A Wrinkle in Time is a film that demands a very pointed perspective, and while that may not be the kiss of death for what is clearly a family-oriented story, it needn’t have been the case. With that in mind, this is a film that divides its audience and renders itself enjoyable only for those who are young enough to be mesmerized by glittery landscapes and floating and/or flying creatures.
Those young enough to find themselves enraptured by the general sense of wonder that simply is storytelling will likely find much to enjoy, but even still the overall effect is closer to that of an amusement park ride than something that truly has a story. Meg (Storm Reid) is likable enough and “everygirl” enough that audiences will quickly find themselves rooting for her, and the Mrs. trio (Oprah Winfrey, Mindy Kaling, and Reese Witherspoon) are odd and magical enough to instill a sense of adventure in the target audience.
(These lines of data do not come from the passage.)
(** * GridZero adaptive-difficulty model: a shallow embedding of [ezkl/model.py]

    The script generates a synthetic data set with NumPy, fits a small
    5-16-8-1 network with PyTorch, and exports the network and a sample input.

    Numbers.  The Python code computes in IEEE binary64 (NumPy) and casts to
    binary32.  All definitions below are written once, over a [Scalar]
    interface, and are run at three instances:
    - [binary64]: Rocq's primitive floats, bit-exact for [+ - * /] and the
      comparisons, with the binary32 cast done by [SpecFloat];
    - [exactQ]: exact rationals, executable, rounding idealised away;
    - [realR]: the real numbers, which also carry [exp] for the sigmoid.
    Structural facts (shapes, determinism, the order of the label
    adjustments) are proved for every instance or for [binary64]; range
    bounds are proved in exact arithmetic.

    Library code (NumPy's generator, autograd, Adam, the ONNX tracer) is not
    part of the repository: it is taken as a parameter or modelled by the
    few lines of its documented behaviour that the script relies on. *)

From Stdlib Require Import ZArith QArith Qreals Reals Psatz Lia List String Ascii Bool.
From Stdlib Require Import Floats.
From stdpp Require Import base option list vector gmap strings.
(** * PAA: probabilistic anchor assignment and its losses

    A shallow embedding of [paa_core/modeling/rpn/paa/loss.py]
    (class [PAALossComputation]) and the properties of its label
    assignment engine ([compute_paa]), its GIoU loss ([GIoULoss]) and its
    loss aggregation ([__call__]).

    Conventions of the embedding.
    - A 1-D tensor is a [list]; a tensor of boxes is a list of [Box] rows.
    - Float values are modelled by exact rationals [Q]: every finite float
      is a rational, and comparisons of non-NaN floats are the comparisons
      of the rationals they denote.  Arithmetic is exact (no rounding).
    - Integer tensors (labels, matched indices) are lists of [Z]; positions
      in a tensor are [nat].
    - A Python exception is a [Raise e] result; the code has no handler
      anywhere, so [Raise] propagates through the bind of the monad.
    - Collaborators that are not part of this file of the repository
      (the mixture fit of scikit-learn, the box coder, the focal loss, ...)
      are [Variable]s of the sections below. *)

From Stdlib Require Import ZArith QArith Qminmax Lia Lqa String.
From stdpp Require Import base option list sorting strings.

Close Scope Q_scope.
Local Open Scope nat_scope.
(** X2.  The placeholder of every editor is the description of the
    shape when it has one, and the pattern otherwise; an empty string gives
    none.  A description whose text is empty hides the pattern. *)
Theorem placeholder_rule (p : ShaclPropertySpec)
    (entries : option (list InputListEntry)) (w : InputBase) :
  w ∈ constructed p entries →
  DOM.getAttribute "placeholder" (editor w)
  = match description p, pattern p with
    | Some d, _ => if String.eqb (lexical d) "" then None else Some (lexical d)
    | None, Some s => if String.eqb s "" then None else Some s
    | None, None => None
    end.
Proof.
  intros Hw.
  assert (Hk : "placeholder" ∈ base_attributes) by compute_done.
  destruct (constructed_base_attribute p entries "placeholder" Hk)
    as (Hdate & Htext & Hlang & Hnum & Hlist & Hbool).
  destruct (createEditor_base_attribute p "placeholder" Hk)
    as (Cdate & Ctext & Cnum & Clist & Cbool).
  assert (Hbase : ∀ cls mk, attributes (mk p) !! "placeholder" = None →
            attributes (editor (Base.new cls mk p)) !! "placeholder"
            = match description p, pattern p with
              | Some d, _ => if String.eqb (lexical d) "" then None else Some (lexical d)
              | None, Some s => if String.eqb s "" then None else Some s
              | None, None => None
              end).
  { intros cls mk Hmk. destruct (Base_new_written cls mk p) as (_ & -> & _).
    rewrite Hmk. unfold JS.truthy.
    destruct (description p) as [d|]; [by destruct (String.eqb (lexical d) "")|].
    destruct (pattern p) as [s|]; [by destruct (String.eqb s "")|done]. }
  unfold DOM.getAttribute. by_constructor Hw.
  - rewrite Hdate. by apply Hbase.
  - rewrite Htext. by apply Hbase.
  - rewrite Hlang. by apply Hbase.
  - rewrite Hnum. by apply Hbase.
  - rewrite Hlist. by apply Hbase.
  - rewrite Hbool, decide_False by done. by apply Hbase.
Qed.

Lemma placeholder_rule_witness :
  let hidden :=
    mkSpec "name" "http://example.org/name" (Some (mkLiteral "" "" DataFactory.xsd_string))
           None None None None (Some "[a-z]+") None None None None None None None None
           None None None Sample.emptyConfig in
  DOM.getAttribute "placeholder" (editor (InputText.new hidden)) = None
  ∧ DOM.getAttribute "placeholder"
      (editor (InputText.new (Sample.with_pattern "[a-z]+" Sample.bare)))
    = Some "[a-z]+".
Proof.
  intros hidden. split.
  - apply (placeholder_rule hidden None), constructed_members.
  - apply (placeholder_rule (Sample.with_pattern "[a-z]+" Sample.bare) None),
      constructed_members.
Defined.

(** ** Fresh editors *)

Lemma set_property_dirty (k v : string) (e : Element) :
  dirty_value (DOM.set_property k v e) = dirty_value e.
Proof. unfold DOM.set_property. by destruct (DOM.reflected _ _). Qed.




(** ** List editor *)

Lemma add_options_selection {A : Type} (mk : A → HTMLOptionElement) (l : list A)
    (e : Element) :
  selectedIndex (fold_left (λ select a, DOM.add_option (mk a) select) l e)
  = match l, selectedIndex e with
    | _ :: _, None => Some 0%nat
    | _, s => s
    end.
Proof.
  revert e. induction l as [|a l IH]; intros e; simpl; [by destruct (selectedIndex e)|].
  rewrite IH. simpl. by destruct l, (selectedIndex e).
Qed.

Lemma setListEntries_selection (entries : list InputListEntry) (w : InputBase) :
  selectedIndex (editor (InputList.setListEntries entries w))
  = match selectedIndex (editor w) with
    | Some i => Some i
    | None => Some 0%nat
    end.
Proof.
  unfold InputList.setListEntries. cbv zeta. cbn [editor with_editor].
  rewrite add_options_selection. cbn [selectedIndex DOM.add_option DOM.with_selection].
  by destruct entries, (selectedIndex (editor w)).
Qed.


Lemma select_set_missing (e : Element) (v : string) :
  tagName e = SELECT → (∀ o, o ∈ options e → option_value o ≠ v) →
  DOM.get_value (DOM.set_value v e) = "".
Proof.
  intros Htag Hno. unfold DOM.set_value. rewrite Htag.
  destruct (list_find (λ o, option_value o = v) (options e)) as [[j o']|] eqn:Hfind.
  - apply list_find_Some in Hfind as (Hj & Hv' & _).
    apply list_elem_of_lookup_2 in Hj. by destruct (Hno o' Hj).
  - unfold DOM.get_value. simpl. by rewrite Htag.
Qed.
That’s all the film needs to win over viewers, but it isn’t enough to turn something into a treasure that those viewers will continue to cherish.
For anyone that would be kept away if we upped the rating to PG-13, the film is more of a cheat sheet on what stories are than an actual story, and Disney Parks Star Tours is too hard to differentiate from the adventure. There’s a journey we’re going on, an excuse to take that journey, seemingly random points along the way that don’t really mean anything, and something to avoid. Huzzah. We made it to the end. What’s next?
The movie makes virtually no effort to authentically establish its characters, or even its themes, leaving it to the viewer to bring the story in with them, and instead spends all its time striving for the most impressive still shots it can manage. The synopsis is the same as that of the book, but there the similarities end and the single-minded focus on the magical look sucks all the magic out of it.
All of that is to say that for younger audiences this is still probably only 8 out of 10, because there is too much out there that delivers a much more meaningful story. You don’t keep coming back for pretty. The older you are the faster this falls, and that seems to be by design, which is odd for a film that is surely going to have fans looking for a trip through a story they have loved for decades.
The result is really just as one might expect from Director Ava DuVernay, who is clearly the kind of director who often has an amazing vision of a project, but is prone to getting lost in it.
As questionable as the film may be, the Blu-Ray release delivers on another level, although its biggest fans may be hoping for a little more that is aimed directly at them.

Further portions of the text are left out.